Work to complete | The answer is to be one number: the count of lines in this listing that have the string "gives".

Data provided |
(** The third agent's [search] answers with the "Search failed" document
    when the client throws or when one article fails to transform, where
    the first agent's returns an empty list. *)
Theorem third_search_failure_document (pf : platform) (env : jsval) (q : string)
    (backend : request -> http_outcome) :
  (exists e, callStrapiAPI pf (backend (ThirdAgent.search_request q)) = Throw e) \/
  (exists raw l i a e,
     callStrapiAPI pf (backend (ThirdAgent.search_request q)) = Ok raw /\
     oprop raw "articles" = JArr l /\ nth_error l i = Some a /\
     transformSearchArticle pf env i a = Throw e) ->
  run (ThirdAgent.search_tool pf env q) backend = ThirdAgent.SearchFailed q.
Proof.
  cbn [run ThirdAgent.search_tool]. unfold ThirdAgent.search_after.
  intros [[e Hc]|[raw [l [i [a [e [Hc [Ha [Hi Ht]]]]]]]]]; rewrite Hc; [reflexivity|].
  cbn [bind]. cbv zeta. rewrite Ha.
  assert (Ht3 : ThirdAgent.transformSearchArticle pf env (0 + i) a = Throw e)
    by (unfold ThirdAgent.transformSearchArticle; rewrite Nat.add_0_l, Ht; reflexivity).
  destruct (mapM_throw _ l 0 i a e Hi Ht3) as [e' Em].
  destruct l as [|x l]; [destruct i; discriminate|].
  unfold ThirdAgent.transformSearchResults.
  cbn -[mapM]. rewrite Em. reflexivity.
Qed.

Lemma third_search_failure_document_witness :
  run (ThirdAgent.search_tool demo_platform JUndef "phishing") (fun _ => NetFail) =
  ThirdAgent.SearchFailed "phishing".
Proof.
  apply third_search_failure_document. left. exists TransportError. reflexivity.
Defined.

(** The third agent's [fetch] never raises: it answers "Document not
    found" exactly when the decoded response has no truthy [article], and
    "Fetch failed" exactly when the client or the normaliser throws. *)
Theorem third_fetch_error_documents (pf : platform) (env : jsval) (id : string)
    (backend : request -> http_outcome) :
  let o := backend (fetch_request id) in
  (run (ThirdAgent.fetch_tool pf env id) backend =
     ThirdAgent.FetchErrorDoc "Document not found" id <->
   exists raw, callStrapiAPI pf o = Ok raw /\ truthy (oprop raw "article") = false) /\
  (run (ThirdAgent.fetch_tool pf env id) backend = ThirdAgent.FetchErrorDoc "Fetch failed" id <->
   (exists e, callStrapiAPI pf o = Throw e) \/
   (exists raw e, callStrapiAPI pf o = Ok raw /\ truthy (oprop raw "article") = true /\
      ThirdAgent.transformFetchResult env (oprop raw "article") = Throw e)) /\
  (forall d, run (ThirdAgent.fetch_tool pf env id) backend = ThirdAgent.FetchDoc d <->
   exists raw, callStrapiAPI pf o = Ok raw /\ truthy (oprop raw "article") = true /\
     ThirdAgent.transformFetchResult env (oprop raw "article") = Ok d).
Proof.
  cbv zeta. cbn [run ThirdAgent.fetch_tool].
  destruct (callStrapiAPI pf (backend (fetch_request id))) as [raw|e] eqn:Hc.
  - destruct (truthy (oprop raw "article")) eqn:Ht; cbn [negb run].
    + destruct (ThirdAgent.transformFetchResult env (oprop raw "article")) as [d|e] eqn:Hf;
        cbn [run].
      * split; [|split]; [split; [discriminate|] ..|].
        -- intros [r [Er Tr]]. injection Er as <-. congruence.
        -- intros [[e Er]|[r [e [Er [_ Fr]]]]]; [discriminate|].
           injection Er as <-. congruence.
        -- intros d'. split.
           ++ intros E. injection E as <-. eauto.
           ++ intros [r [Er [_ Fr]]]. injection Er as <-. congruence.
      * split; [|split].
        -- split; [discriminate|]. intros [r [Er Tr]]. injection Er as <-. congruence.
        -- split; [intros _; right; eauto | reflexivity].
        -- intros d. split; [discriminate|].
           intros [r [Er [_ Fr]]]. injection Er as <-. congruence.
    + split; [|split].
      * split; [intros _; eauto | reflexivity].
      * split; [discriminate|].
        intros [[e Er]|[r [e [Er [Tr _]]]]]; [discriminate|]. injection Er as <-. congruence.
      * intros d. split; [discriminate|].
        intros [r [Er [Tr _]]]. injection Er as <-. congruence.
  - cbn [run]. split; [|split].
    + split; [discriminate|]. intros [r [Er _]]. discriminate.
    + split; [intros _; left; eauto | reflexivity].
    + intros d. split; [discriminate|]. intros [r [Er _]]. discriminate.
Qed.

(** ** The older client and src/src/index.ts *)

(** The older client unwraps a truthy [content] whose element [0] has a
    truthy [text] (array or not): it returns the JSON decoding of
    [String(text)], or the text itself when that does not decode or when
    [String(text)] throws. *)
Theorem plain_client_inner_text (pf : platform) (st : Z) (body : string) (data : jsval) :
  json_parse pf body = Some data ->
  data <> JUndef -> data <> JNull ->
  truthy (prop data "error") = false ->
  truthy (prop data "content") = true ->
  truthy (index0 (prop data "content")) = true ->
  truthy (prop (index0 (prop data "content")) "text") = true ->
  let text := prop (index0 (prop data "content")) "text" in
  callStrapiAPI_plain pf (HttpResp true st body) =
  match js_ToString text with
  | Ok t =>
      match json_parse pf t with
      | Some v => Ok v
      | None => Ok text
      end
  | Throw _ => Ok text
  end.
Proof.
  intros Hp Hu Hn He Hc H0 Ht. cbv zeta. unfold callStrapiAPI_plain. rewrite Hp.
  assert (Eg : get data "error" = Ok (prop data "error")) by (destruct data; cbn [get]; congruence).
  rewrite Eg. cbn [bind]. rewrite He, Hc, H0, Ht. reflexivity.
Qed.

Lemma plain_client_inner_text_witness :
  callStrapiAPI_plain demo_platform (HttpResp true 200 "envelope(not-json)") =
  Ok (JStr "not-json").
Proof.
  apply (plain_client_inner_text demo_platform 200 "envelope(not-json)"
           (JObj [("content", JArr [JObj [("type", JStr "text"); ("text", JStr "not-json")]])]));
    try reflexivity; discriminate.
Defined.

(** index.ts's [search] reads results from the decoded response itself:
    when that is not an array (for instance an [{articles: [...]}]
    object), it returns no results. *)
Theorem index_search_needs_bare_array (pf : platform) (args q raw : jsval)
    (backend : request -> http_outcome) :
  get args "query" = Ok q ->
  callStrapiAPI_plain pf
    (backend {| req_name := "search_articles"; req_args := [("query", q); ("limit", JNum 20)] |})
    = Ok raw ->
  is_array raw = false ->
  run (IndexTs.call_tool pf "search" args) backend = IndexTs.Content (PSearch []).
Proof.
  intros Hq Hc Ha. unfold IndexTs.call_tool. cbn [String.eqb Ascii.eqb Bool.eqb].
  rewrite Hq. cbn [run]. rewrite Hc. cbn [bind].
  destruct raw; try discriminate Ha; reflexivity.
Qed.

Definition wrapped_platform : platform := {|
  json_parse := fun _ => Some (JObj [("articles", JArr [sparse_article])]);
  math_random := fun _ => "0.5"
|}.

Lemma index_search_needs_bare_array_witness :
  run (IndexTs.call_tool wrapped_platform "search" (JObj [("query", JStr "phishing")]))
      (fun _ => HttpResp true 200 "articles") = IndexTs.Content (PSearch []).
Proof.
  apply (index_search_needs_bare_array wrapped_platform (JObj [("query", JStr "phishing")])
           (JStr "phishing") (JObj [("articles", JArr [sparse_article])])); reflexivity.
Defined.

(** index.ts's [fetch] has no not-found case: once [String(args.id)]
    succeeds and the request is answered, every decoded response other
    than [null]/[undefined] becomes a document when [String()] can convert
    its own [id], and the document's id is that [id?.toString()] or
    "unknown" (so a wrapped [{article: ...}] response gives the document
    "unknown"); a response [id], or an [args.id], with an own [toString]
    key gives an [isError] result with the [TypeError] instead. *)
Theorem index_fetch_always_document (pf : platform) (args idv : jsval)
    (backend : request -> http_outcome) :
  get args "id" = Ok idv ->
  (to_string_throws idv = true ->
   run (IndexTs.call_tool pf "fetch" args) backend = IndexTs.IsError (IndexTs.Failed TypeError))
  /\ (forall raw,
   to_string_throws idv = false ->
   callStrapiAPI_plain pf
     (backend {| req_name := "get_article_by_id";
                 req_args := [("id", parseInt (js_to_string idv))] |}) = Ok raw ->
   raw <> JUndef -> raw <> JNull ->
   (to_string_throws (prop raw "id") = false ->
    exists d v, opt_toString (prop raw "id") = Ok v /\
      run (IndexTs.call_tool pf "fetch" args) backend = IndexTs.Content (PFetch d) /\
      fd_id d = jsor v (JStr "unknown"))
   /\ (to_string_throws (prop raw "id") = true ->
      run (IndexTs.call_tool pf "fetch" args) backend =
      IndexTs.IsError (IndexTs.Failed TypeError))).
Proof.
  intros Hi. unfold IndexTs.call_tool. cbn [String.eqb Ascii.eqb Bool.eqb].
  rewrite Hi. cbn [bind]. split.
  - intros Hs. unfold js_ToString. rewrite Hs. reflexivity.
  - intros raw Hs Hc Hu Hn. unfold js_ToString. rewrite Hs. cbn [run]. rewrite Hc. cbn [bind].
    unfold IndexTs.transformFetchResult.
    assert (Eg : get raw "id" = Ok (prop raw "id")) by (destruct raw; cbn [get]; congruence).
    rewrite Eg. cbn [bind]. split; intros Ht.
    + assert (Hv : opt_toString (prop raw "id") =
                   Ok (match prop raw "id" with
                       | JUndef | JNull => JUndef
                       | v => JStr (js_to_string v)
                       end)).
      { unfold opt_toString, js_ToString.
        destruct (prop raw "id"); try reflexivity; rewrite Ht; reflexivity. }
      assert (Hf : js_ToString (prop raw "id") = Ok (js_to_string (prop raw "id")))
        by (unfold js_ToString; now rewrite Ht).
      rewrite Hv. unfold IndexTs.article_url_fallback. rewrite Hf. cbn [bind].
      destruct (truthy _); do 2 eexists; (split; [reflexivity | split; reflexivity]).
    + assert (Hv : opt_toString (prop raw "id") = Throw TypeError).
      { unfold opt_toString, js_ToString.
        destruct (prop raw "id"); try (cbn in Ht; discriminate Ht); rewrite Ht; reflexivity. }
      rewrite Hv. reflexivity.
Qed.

Answer space | 2